Selon la décision définitive de Pope-Hennessy Reine Marie, elle a affirmé que son amour pour la collection venait de son père, “seulement il était pauvre”. En fait, le mode de vie dépensier de ses parents a plongé la famille dans l’eau chaude, les forçant à fuir en Italie.

« Son amour de l’art s’est développé à Florence, où ses parents ont vécu quelques années, car ils avaient des dettes », explique l’historienne. Hugo Vickers, éditeur de La quête de la reine Mary.

Les premiers fiançailles de May avec le prince Eddy, troisième dans la lignée du trône, se terminèrent par sa mort en 1892. Un an plus tard, elle épousa son frère George, qui était aussi réservé, mais pas aussi intelligent qu’elle.
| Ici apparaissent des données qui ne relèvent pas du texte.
(* ===== verification/Connecting.v ===== *)
(** * From a server to a connection

    The models of the servers that can be connected to ([client/core/models/selfhosted/],
    [models/api/apiV2ServerConfig.cpp], [models/containerConfig.cpp], [models/protocolConfig.cpp]),
    [client/core/controllers/connectionController.cpp] and
    [client/ui/controllers/connectionUiController.cpp], with the part of
    [coreSignalHandlers.cpp] that joins them: what happens between the press of the button and
    the call of [VpnConnection::connectToVpn].

    The connection lives in a thread of its own ([amneziaApplication.cpp]), so that the requests
    to it and the states it reports are queued; [application] has both queues, and [app_step] the
    events of the two threads in any order.  A request that the nested event loop of a waiting
    connection delivers is part of [meanwhile] ([VpnConnection]); [DeliverRequest] delivers the
    others.  The configurations of WireGuard and AmneziaWG are
    those of [ProtocolConfigs]; of the other protocols, the class [OtherProtocols] gives what the
    connection takes from them. *)

From S2P Require Import Prelude Json IpAddress Lines InterfaceConfig Daemon Containers ServerConfig.
From S2P Require Import ProtocolConfigs ServersRepository LocalSocket SplitTunneling VpnConnection Obfuscation.

(** ** Protocols *)

Module Proto.
Inductive t :=
  | Unknown | OpenVpn | WireGuard | Awg | Ikev2 | Xray | SSXray
  | TorWebSite | Dns | Sftp | Socks5Proxy | MtProxy | Telemt | TProxy.

#[global] Instance t_eq_dec : EqDecision t.
Proof. solve_decision. Defined.
End Proto.

Module ServiceType.
Inductive t := None_ | Vpn | Other.

#[global] Instance t_eq_dec : EqDecision t.
Proof. solve_decision. Defined.
End ServiceType.

Definition protoToString (p : Proto.t) : string :=
  match p with
  | Proto.Unknown => "" | Proto.OpenVpn => "openvpn" | Proto.WireGuard => "wireguard" | Proto.Awg => "awg"
  | Proto.Ikev2 => "ikev2" | Proto.Xray => "xray" | Proto.SSXray => "ssxray"
  | Proto.TorWebSite => "torwebsite" | Proto.Dns => "dns" | Proto.Sftp => "sftp"
  | Proto.Socks5Proxy => "socks5proxy" | Proto.MtProxy => "mtproxy" | Proto.Telemt => "telemt"
  | Proto.TProxy => "tproxy"
  end.

Definition key_proto_config_data (p : Proto.t) : string := protoToString p +:+ "_config_data".

Definition protocolService (p : Proto.t) : ServiceType.t :=
  match p with
  | Proto.Unknown | Proto.SSXray => ServiceType.None_
  | Proto.OpenVpn | Proto.WireGuard | Proto.Awg | Proto.Ikev2 | Proto.Xray => ServiceType.Vpn
  | _ => ServiceType.Other
  end.

Definition defaultProtocol (c : DockerContainer) : Proto.t :=
  match c with
  | None_ | Cloak | ShadowSocks => Proto.Unknown
  | OpenVpn => Proto.OpenVpn
  | WireGuard => Proto.WireGuard
  | Awg2 | Awg => Proto.Awg
  | Xray => Proto.Xray
  | Ipsec => Proto.Ikev2
  | SSXray => Proto.SSXray
  | TorWebSite => Proto.TorWebSite
  | Dns_ => Proto.Dns
  | Sftp => Proto.Sftp
  | Socks5Proxy => Proto.Socks5Proxy
  | MtProxy => Proto.MtProxy
  | Telemt => Proto.Telemt
  | TProxy => Proto.TProxy
  end.

Definition isUnsupportedContainer (c : DockerContainer) : bool :=
  match c with Cloak | ShadowSocks => true | _ => false end.

Definition containerService (c : DockerContainer) : ServiceType.t :=
  if isUnsupportedContainer c then ServiceType.Vpn else protocolService (defaultProtocol c).

(** [ContainerUtils::isSupportedByCurrentPlatform], on Windows and on Linux. *)
Definition isSupportedByCurrentPlatform (windows : bool) (c : DockerContainer) : bool :=
  windows || match c with Ipsec => false | _ => true end.

(** ** Configurations *)

Record DnsSettings := mkDns { primaryDns : string; secondaryDns : string }.

Record ConnectionSettings := mkSettings_ {
  dns : DnsSettings;
  isApiConfig : bool;
  isSitesSplitTunnelingEnabled : bool;
  routeMode : RouteMode
}.

(** The variant of [ProtocolConfig]; the data of a protocol other than the two is the object it is
    read from. *)
Inductive ProtocolConfig :=
  | PAwg (data : AwgProtocolConfig.AwgProtocolConfig)
  | PWireGuard (data : WireGuardProtocolConfig.WireGuardProtocolConfig)
  | POther (p : Proto.t) (json : obj).

(** [getClientConfigJson] after the configurator's [processConfigWithLocalSettings], and
    [clientId], of the other protocols. *)
Class OtherProtocols := {
  other_client : Proto.t -> ConnectionSettings -> obj -> obj;
  other_clientId : Proto.t -> obj -> string
}.

(** [QString::replace(before, after)]: every occurrence, from the left. *)
Fixpoint replace_from (fuel : nat) (before after s : string) : string :=
  match fuel, s with
  | S fuel, String c r =>
      if String.prefix before s then after +:+ replace_from fuel before after (str_drop (String.length before) s)
      else String c (replace_from fuel before after r)
  | _, _ => s
  end.

Definition str_replace (before after s : string) : string := replace_from (String.length s) before after s.

Record ContainerConfig := mkContainer { cc_container : DockerContainer; protocolConfig : ProtocolConfig }.

#[export] Instance eta_container : Eta ContainerConfig := fun c => mkContainer (cc_container c) (protocolConfig c).

(** A [QMap] from containers; the order does not matter here. *)
Definition container_map := list (DockerContainer * ContainerConfig).

Definition cinsert (k : DockerContainer) (v : ContainerConfig) (m : container_map) : container_map :=
  (k, v) :: filter (fun kv => kv.1 <> k) m.

Fixpoint cfind (k : DockerContainer) (m : container_map) : option ContainerConfig :=
  match m with
  | [] => None
  | (k', v) :: r => if bool_decide (k = k') then Some v else cfind k r
  end.

(** What the four models have in common. *)
Record ServerModel := mkServer {
  description : string;
  hostName : string;
  containers : container_map;
  defaultContainer : DockerContainer;
  dns1 : string;
  dns2 : string
}.

(** What a native server of the account adds. *)
Record ManagedProfile := mkManaged {
  managedProfileId : string;
  managedProfileKey : string;
  managedObfuscationMode : string;
  managedObfuscationProfile : string
}.

Definition no_protocol : AwgProtocolConfig.AwgProtocolConfig :=
  {| AwgProtocolConfig.serverConfig := AwgServerConfig.fromJson []; AwgProtocolConfig.clientConfig := None |}.

Section Models.
Context {JT : JsonText}.

Definition ProtocolConfig_fromJson (json : obj) (type : Proto.t) : ProtocolConfig :=
  match type with
  | Proto.Awg => PAwg (AwgProtocolConfig.fromJson json)
  | Proto.WireGuard => PWireGuard (WireGuardProtocolConfig.fromJson json)
  | Proto.Unknown => PAwg no_protocol
  | p => POther p json
  end.

Definition ContainerConfig_fromJson (json : obj) : ContainerConfig :=
  let container := containerFromString (to_string (ofind Key.container json)) in
  let protoType := defaultProtocol container in
  mkContainer container
    (ProtocolConfig_fromJson (to_object (ofind (protoToString protoType) json)) protoType).

(** The loop over the array, which [fromJson] of all four models has; a later object of the same
    container replaces the earlier one. *)
Definition read_containers (a : list json) : container_map :=
  fold_left (fun m val =>
    let containerObj := to_object (Some val) in
    cinsert (containerFromString (to_string (ofind Key.container containerObj)))
      (ContainerConfig_fromJson containerObj) m) a [].

Definition ServerModel_fromJson (json : obj) : ServerModel :=
  {| description := to_string (ofind Key.description json);
     hostName := to_string (ofind Key.hostName json);
     containers := read_containers (to_array (ofind Key.containers json));
     defaultContainer := containerFromString (to_string (ofind "defaultContainer" json));
     dns1 := to_string (ofind "dns1" json);
     dns2 := to_string (ofind "dns2" json) |}.

Definition ManagedProfile_fromJson (json : obj) : ManagedProfile :=
  {| managedProfileId := to_string (ofind "managedProfileId" json);
     managedProfileKey := to_string (ofind "managedProfileKey" json);
     managedObfuscationMode := to_string (ofind "managedObfuscationMode" json);
     managedObfuscationProfile := to_string (ofind "managedObfuscationProfile" json) |}.
End Models.

Definition containerConfig (c : DockerContainer) (s : ServerModel) : ContainerConfig :=
  default (mkContainer None_ (PAwg no_protocol)) (cfind c (containers s)).

Definition getDnsPair `{HostText} (primaryDns secondaryDns : string) (s : ServerModel) : DnsSettings :=
  mkDns (if str_empty (dns1 s) || negb (checkIPv4Format (dns1 s)) then primaryDns else dns1 s)
        (if str_empty (dns2 s) || negb (checkIPv4Format (dns2 s)) then secondaryDns else dns2 s).

(** [SelfHostedAdminServerConfig::getDnsPair]: a server with a DNS container can serve as DNS. *)
Definition admin_getDnsPair `{HostText} (isAmneziaDnsEnabled : bool) (primaryDns secondaryDns : string)
    (s : ServerModel) : DnsSettings :=
  let dnsOnServer := match cfind Dns_ (containers s) with Some _ => true | None => false end in
  getDnsPair (if isAmneziaDnsEnabled && dnsOnServer then Client.amneziaDnsIp else primaryDns) secondaryDns s.

(** [ProtocolConfig::nativeConfig] and [setNativeConfig]. *)
Definition nativeConfig (c : ProtocolConfig) : string :=
  match c with
  | PAwg d => from_option AwgClientConfig.nativeConfig "" (AwgProtocolConfig.clientConfig d)
  | PWireGuard d => from_option WireGuardClientConfig.nativeConfig "" (WireGuardProtocolConfig.clientConfig d)
  | POther _ _ => ""
  end.

Definition setNativeConfig (config : string) (c : ProtocolConfig) : ProtocolConfig :=
  match c with
  | PAwg d => PAwg (d <| AwgProtocolConfig.clientConfig :=
      (fun cl => cl <| AwgClientConfig.nativeConfig := config |>) <$> AwgProtocolConfig.clientConfig d |>)
  | PWireGuard d => PWireGuard (d <| WireGuardProtocolConfig.clientConfig :=
      (fun cl => cl <| WireGuardClientConfig.nativeConfig := config |>) <$> WireGuardProtocolConfig.clientConfig d |>)
  | POther _ _ => c
  end.

Definition clientId `{OtherProtocols} (c : ProtocolConfig) : string :=
  match c with
  | PAwg d => from_option AwgClientConfig.clientId "" (AwgProtocolConfig.clientConfig d)
  | PWireGuard d => from_option WireGuardClientConfig.clientId "" (WireGuardProtocolConfig.clientConfig d)
  | POther p json => other_clientId p json
  end.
Le roi George V et la reine Mary de Teck

Par W. et D. Downey/Getty Images.

Il y avait plus à la princesse réservée qu’il n’y paraissait. “Elle avait l’air austère”, dit Vickers. “Sous tout ça, elle avait un bon sens de l’humour, mais elle était assez timide.” Elle a commencé à collectionner sérieusement, ce qui ne semblait pas déranger son mari, car il était un collectionneur passionné de timbres.

Avec l’avènement de son beau-père, le roi Édouard VII en 1901, May était désormais princesse de Galles. Entre la maternité et ses nombreuses fonctions, elle a trouvé un réconfort et un vrai plaisir en travaillant comme conservatrice et catalogueuse officieuse pour les collections royales. « Je suis très occupé maintenant à voir que nos différents inventaires sont corrects & que tout est entré dans la mesure du possible avec son historique. » elle a écrit à sa tante Augusta en 1909. « C’est vraiment plutôt merveilleux ce que nous avons réussi à rassembler et à réunir depuis notre mariage, une collection tout à fait louable d’objets de famille… sans dépenser beaucoup d’argent pour cela. J’avoue que je suis assez fier de nos efforts. J’espère que vous ne vous moquerez pas de moi.